Across these entries, how many lines contain the word "Hperm"? Answer with only the number.

(Saved data entries)
· · · · ·
Lemma add_separator_run rp o l1 l l2 key nb items :
  bt_page rp (root_items (l1 ++ l :: l2)) o → ordered kind (l1 ++ l :: l2) None →
  (∃ x rest, l1 ++ l :: l2 = x :: rest ∧ l_sep x = None) → wf_key kind key →
  (∀ lo, l_sep l = Some lo → _bt_compare_keys kind lo key < 0) →
  (∀ h, first l_sep l2 None = Some h → _bt_compare_keys kind key h < 0) →
  (length (l1 ++ l :: l2) ≤ max_leaves kind)%nat →
  bt_page (add_separator kind key nb rp) (root_items (l1 ++ l :: mkLeaf nb (Some key) items :: l2)) o.
Proof.
  intros Hrp Ho Hfirst Hw Hlo Hhi Hmax. unfold add_separator. rewrite (separator_pos rp o l1 l l2) by done.
  pose proof (root_room _ Ho Hfirst) as Hroom. pose proof (sep_room_bound kind nb key Hw) as Hsep. destruct Hw as [_ Hw].
  assert (Hlen : 0 < Z.of_nat (length (internal_entry nb key)) < 2 ^ 16).
  { unfold internal_entry. rewrite length_app, length_to_le. destruct kind; lia. }
  assert (Hlr : length (root_items (l1 ++ l :: l2)) = (length l1 + S (length l2))%nat) by (unfold root_items; by rewrite length_fmap, length_app).
  pose proof (insert_item_run rp _ o (internal_entry nb key) (Z.of_nat (length l1) + 2) Hrp Hlen) as Hins.
  destruct (_ <? _) eqn:E; to_prop.
  { exfalso. unfold kBtSpace, kBlckSz, kBTPageOpaqueSize, kPageHeaderSize, kItemIdSize in *. destruct kind; cbn [sep_room max_leaves] in *; lia. }
  destruct Hins as (p' & -> & Hp'); [lia|]. cbn [snd]. replace (root_items (l1 ++ l :: _ :: l2)) with (insert_at (Z.to_nat (Z.of_nat (length l1) + 2 - 1)) (internal_entry nb key) (root_items (l1 ++ l :: l2))); [done|].
  replace (Z.to_nat (Z.of_nat (length l1) + 2 - 1)) with (length (root_items (l1 ++ [l])))%nat
    by (unfold root_items; rewrite length_fmap, length_app; cbn; lia).
  unfold root_items. rewrite (cons_middle l l1 l2), (cons_middle l l1 (_ :: l2)), !app_assoc, !(fmap_app _ (l1 ++ [l])). unfold insert_at.
  by rewrite take_app_length, drop_app_length.
Qed.

(** ** Changing pages under the tree *)

Lemma chain_frame pages pages' leaves e :
  (∀ l, l ∈ leaves → pages' !! Z.to_nat (l_block l) = pages !! Z.to_nat (l_block l)) →
  linked (leaf_page pages) l_block leaves e → linked (leaf_page pages') l_block leaves e.
Proof. intros H. apply linked_impl. intros l x Hl. apply leaf_page_frame. by apply H. Qed.

Lemma other_blocks l1 l l2 x :
  NoDup (l_block <$> l1 ++ l :: l2) → x ∈ l1 ∨ x ∈ l2 → l_block x ≠ l_block l.
Proof.
  rewrite fmap_app, fmap_cons. intros Hnd Hx E. apply NoDup_app in Hnd as (_ & H1 & H2). apply NoDup_cons in H2 as [H2 _].
  destruct Hx as [Hx|Hx].
  - apply (H1 (l_block x)); [by apply list_elem_of_fmap_2|rewrite E; by left].
  - apply H2. rewrite <- E. by apply list_elem_of_fmap_2.
Qed.

Lemma leaf_block_bound pages l x : leaf_page pages l x → 0 < l_block l < Z.of_nat (length pages).
Proof. intros [H0 (p & o & Hp & _)]. apply lookup_lt_Some in Hp. lia. Qed.

Lemma tree_blocks pages r leaves :
  tree pages r leaves → (length leaves ≤ max_leaves kind)%nat →
  Z.of_nat (length pages) < 2 ^ 16 ∧ (∀ l, l ∈ leaves → 0 < l_block l < Z.of_nat (length pages)) ∧ 0 < r < Z.of_nat (length pages).
Proof.
  intros Ht Hm. pose proof (t_len _ _ _ Ht) as Hlen.
  assert (Hl : ∀ l, l ∈ leaves → 0 < l_block l < Z.of_nat (length pages)).
  { intros l Hl. destruct (chain_leaf _ _ _ _ (t_chain _ _ _ Ht) Hl) as [x Hx]. by apply (leaf_block_bound _ _ x). }
  split; [destruct kind; cbn [max_leaves] in Hm; lia|]. split; [done|].
  destruct (t_root _ _ _ Ht) as [(l & -> & -> & _)|(Hr & _ & _ & rp & o & Hrp & _)]; [apply Hl; by left|].
  apply lookup_lt_Some in Hrp. lia.
Qed.

Lemma next_block_bound pages r leaves l1 l l2 :
  tree pages r leaves → leaves = l1 ++ l :: l2 → 0 ≤ first l_block l2 0 < Z.of_nat (length pages).
Proof.
  intros Ht ->. pose proof (t_len _ _ _ Ht). destruct l2 as [|y l2]; cbn [first]; [lia|].
  destruct (chain_leaf _ _ _ y (t_chain _ _ _ Ht)) as [x Hx]; [apply elem_of_app; right; right; by left|]. apply leaf_block_bound in Hx. lia.
Qed.

(** The page of one leaf of the tree. *)
Lemma tree_leaf pages r l1 l l2 :
  tree pages r (l1 ++ l :: l2) → leaf_page pages l (first l_block l2 0).
Proof. intros Ht. pose proof (t_chain _ _ _ Ht) as Hc. apply linked_app in Hc as [_ [H _]]. done. Qed.

(** Replacing the entries of one leaf. *)
Lemma tree_replace pages r l1 l l2 items p o :
  tree pages r (l1 ++ l :: l2) → (length (l1 ++ l :: l2) ≤ max_leaves kind)%nat →
  let l' := mkLeaf (l_block l) (l_sep l) items in
  bt_page p items o → is_leaf o → btpo_next o = first l_block l2 0 → leaf_ok kind l' (first l_sep l2 None) →
  (length (l_items l) ≤ length items)%nat →
  tree (<[Z.to_nat (l_block l) := p]> pages) r (l1 ++ l' :: l2).
Proof.
  intros Ht Hm l' Hp Hleaf Hnext Hok Hfill. destruct (tree_blocks _ _ _ Ht Hm) as (Hbig & Hbl & Hr0).
  pose proof (tree_leaf _ _ _ _ _ Ht) as [Hb0 (q & qo & Hq & _)].
  assert (Hfr : ∀ x, 0 < x → x ≠ l_block l → <[Z.to_nat (l_block l) := p]> pages !! Z.to_nat x = pages !! Z.to_nat x).
  { intros x Hx Hne. apply list_lookup_insert_ne. lia. }
  destruct Ht as [Hmeta Hchain Hord Hfirst Hnd Hlen Hroot].
  split.
  - destruct Hmeta as (mp & Hmp & Hmr). exists mp. split; [|done]. rewrite list_lookup_insert_ne by lia. done.
  - apply linked_app in Hchain as [Hc1 [_ Hc2]]. apply linked_app. split; [|split].
    + apply (chain_frame pages); [|done]. intros x Hx. apply Hfr; [apply Hbl, elem_of_app; by left|apply (other_blocks l1 l l2); [done|by left]].
    + split; [done|]. exists p, o. split; [|done]. by apply list_lookup_insert_eq, (lookup_lt_Some _ _ q).
    + apply (chain_frame pages); [|done]. intros x Hx. apply Hfr; [apply Hbl, elem_of_app; right; by right|apply (other_blocks l1 l l2); [done|by right]].
  - apply (replace_leaves kind l1 l2 l Hord [l']); [done|done|done|done].
  - destruct Hfirst as (x & rest & Hx & Hn). destruct l1 as [|y l1]; cbn in *; simplify_eq; by do 2 eexists.
  - by rewrite fmap_app, fmap_cons in *.
  - rewrite length_insert, length_app in *. done.
  - destruct Hroot as [(x & Hx & -> & H2)|(Hr & Hnr & Hf & rp & ro & Hrp & Hrb & Hnl)].
    + left. destruct l1 as [|y l1]; [|by destruct l1]. destruct l2; [|done]. cbn in *. simplify_eq. exists l'. by rewrite length_insert.
    + right. rewrite fmap_app, fmap_cons in *. split_and!; [done|done| |].
      * apply Forall_app in Hf as [Hf1 Hf2]. apply Forall_cons in Hf2 as [Hf2 Hf3]. apply Forall_app. split; [done|]. constructor; [cbn; lia|done].
      * exists rp, ro. split; [|split; [|done]].
        -- rewrite Hfr; [done|done|]. intros E. apply Hnr. rewrite E. apply elem_of_app. right. by left.
        -- unfold root_items in *. by rewrite fmap_app, fmap_cons in *.
Qed.

(** Two leaves in the place of one; the pages of all other leaves are as before. *)
Lemma split_chain pages pages' l1 l l2 lft rgt :
  linked (leaf_page pages) l_block (l1 ++ l :: l2) 0 → NoDup (l_block <$> l1 ++ l :: l2) →
  (∀ x, x ∈ l1 ∨ x ∈ l2 → pages' !! Z.to_nat (l_block x) = pages !! Z.to_nat (l_block x)) →
  l_block lft = l_block l → leaf_page pages' lft (l_block rgt) → leaf_page pages' rgt (first l_block l2 0) →
  linked (leaf_page pages') l_block (l1 ++ lft :: rgt :: l2) 0.
Proof.
  intros Hc Hnd Hfr Hb Hl Hr. apply linked_app in Hc as [Hc1 [_ Hc2]]. apply linked_app. cbn [first linked]. split_and!.
  - rewrite Hb. apply (chain_frame pages); [|done]. intros x Hx. apply Hfr. by left.
  - done.
  - done.
  - apply (chain_frame pages); [|done]. intros x Hx. apply Hfr. by right.
Qed.

Lemma split_blocks (l1 l2 : list leaf) l lft rgt nb :
  NoDup (l_block <$> l1 ++ l :: l2) → (∀ x, x ∈ l1 ++ l :: l2 → l_block x < nb) → l_block lft = l_block l → l_block rgt = nb →
  NoDup (l_block <$> l1 ++ lft :: rgt :: l2).
Proof.
  intros Hnd Hlt Hb Hn. assert (Hperm : l_block <$> l1 ++ lft :: rgt :: l2 ≡ₚ nb :: (l_block <$> l1 ++ l :: l2)).
  { rewrite !fmap_app, !fmap_cons, Hb, Hn. rewrite <- !Permutation_middle. constructor. }
  rewrite Hperm. apply NoDup_cons. split; [|done]. intros (x & Hx & Hin)%list_elem_of_fmap. specialize (Hlt x Hin). lia.
Qed.

Lemma tree_split pages r l1 l l2 pages' lft rgt rp ro :
  tree pages r (l1 ++ l :: l2) → (length (l1 ++ l :: l2) ≤ max_leaves kind)%nat → r ∉ (l_block <$> l1 ++ l :: l2) →
  Forall (λ l, (min_fill kind ≤ length (l_items l))%nat) (l1 ++ l :: l2) →
  l_block lft = l_block l → l_sep lft = l_sep l → l_block rgt = Z.of_nat (length pages) → is_Some (l_sep rgt) →
  (min_fill kind ≤ length (l_items lft))%nat → (min_fill kind ≤ length (l_items rgt))%nat →
  leaf_page pages' lft (l_block rgt) → leaf_page pages' rgt (first l_block l2 0) →
  leaf_ok kind lft (l_sep rgt) → leaf_ok kind rgt (first l_sep l2 None) →
  length pages' = S (length pages) →
  (∀ i, 0 ≤ i < Z.of_nat (length pages) → i ≠ l_block l → i ≠ r → pages' !! Z.to_nat i = pages !! Z.to_nat i) →
  pages' !! Z.to_nat r = Some rp → bt_page rp (root_items (l1 ++ lft :: rgt :: l2)) ro → ¬ is_leaf ro →
  tree pages' r (l1 ++ lft :: rgt :: l2).
Proof.
  intros Ht Hm Hnr Hfill Hb Hsep Hnb Hsome Hf1 Hf2 Hp1 Hp2 Hok1 Hok2 Hlen' Hfr Hrp Hrb Hnl.
  destruct (tree_blocks _ _ _ Ht Hm) as (Hbig & Hbl & Hr0). destruct Ht as [Hmeta Hchain Hord Hfirst Hnd Hlen Hroot].
  assert (Hne : ∀ x, x ∈ l1 ∨ x ∈ l2 → pages' !! Z.to_nat (l_block x) = pages !! Z.to_nat (l_block x)).
  { intros x Hx. assert (Hin : x ∈ l1 ++ l :: l2) by (apply elem_of_app; destruct Hx; [by left|right; by right]).
    pose proof (Hbl x Hin). apply Hfr; [lia|by apply (other_blocks l1 l l2)|]. intros <-. apply Hnr. by apply list_elem_of_fmap_2. }
  split.
  - destruct Hmeta as (mp & Hmp & Hmr). exists mp. split; [|done]. change 0%nat with (Z.to_nat 0). rewrite Hfr; [done|lia| |lia].
    assert (Hl : l ∈ l1 ++ l :: l2) by (apply elem_of_app; right; by left). specialize (Hbl l Hl). lia.
  - by apply (split_chain pages pages' l1 l l2).
  - apply (replace_leaves kind l1 l2 l Hord [lft; rgt]); [by split_and!|done|done|by constructor].
  - destruct Hfirst as (x & rest & Hx & Hn). destruct l1 as [|y l1]; cbn in *; simplify_eq; do 2 eexists; (split; [done|]); by rewrite ?Hsep.
  - apply (split_blocks l1 l2 l lft rgt (Z.of_nat (length pages))); [done| |done|done]. intros x Hx. by apply Hbl.
  - rewrite Hlen', !length_app in *. cbn [length] in *. lia.
  - right. split_and!; [lia| | |].
    + intros (x & Hx & Hin)%list_elem_of_fmap. apply elem_of_app in Hin. rewrite !elem_of_cons in Hin.
      destruct Hin as [Hin|[->|[->|Hin]]]; [|apply Hnr; rewrite Hx, Hb; apply list_elem_of_fmap_2, elem_of_app; right; by left|lia|];
        apply Hnr; rewrite Hx; apply list_elem_of_fmap_2, elem_of_app; [by left|right; by right].
    + apply Forall_app in Hfill as [Hfa Hfb]. apply Forall_cons in Hfb as [_ Hfb]. apply Forall_app. split; [done|].
      constructor; [done|]. by constructor.
    + by exists rp, ro.
Qed.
· · · · ·
§ **TASK RESULT**
2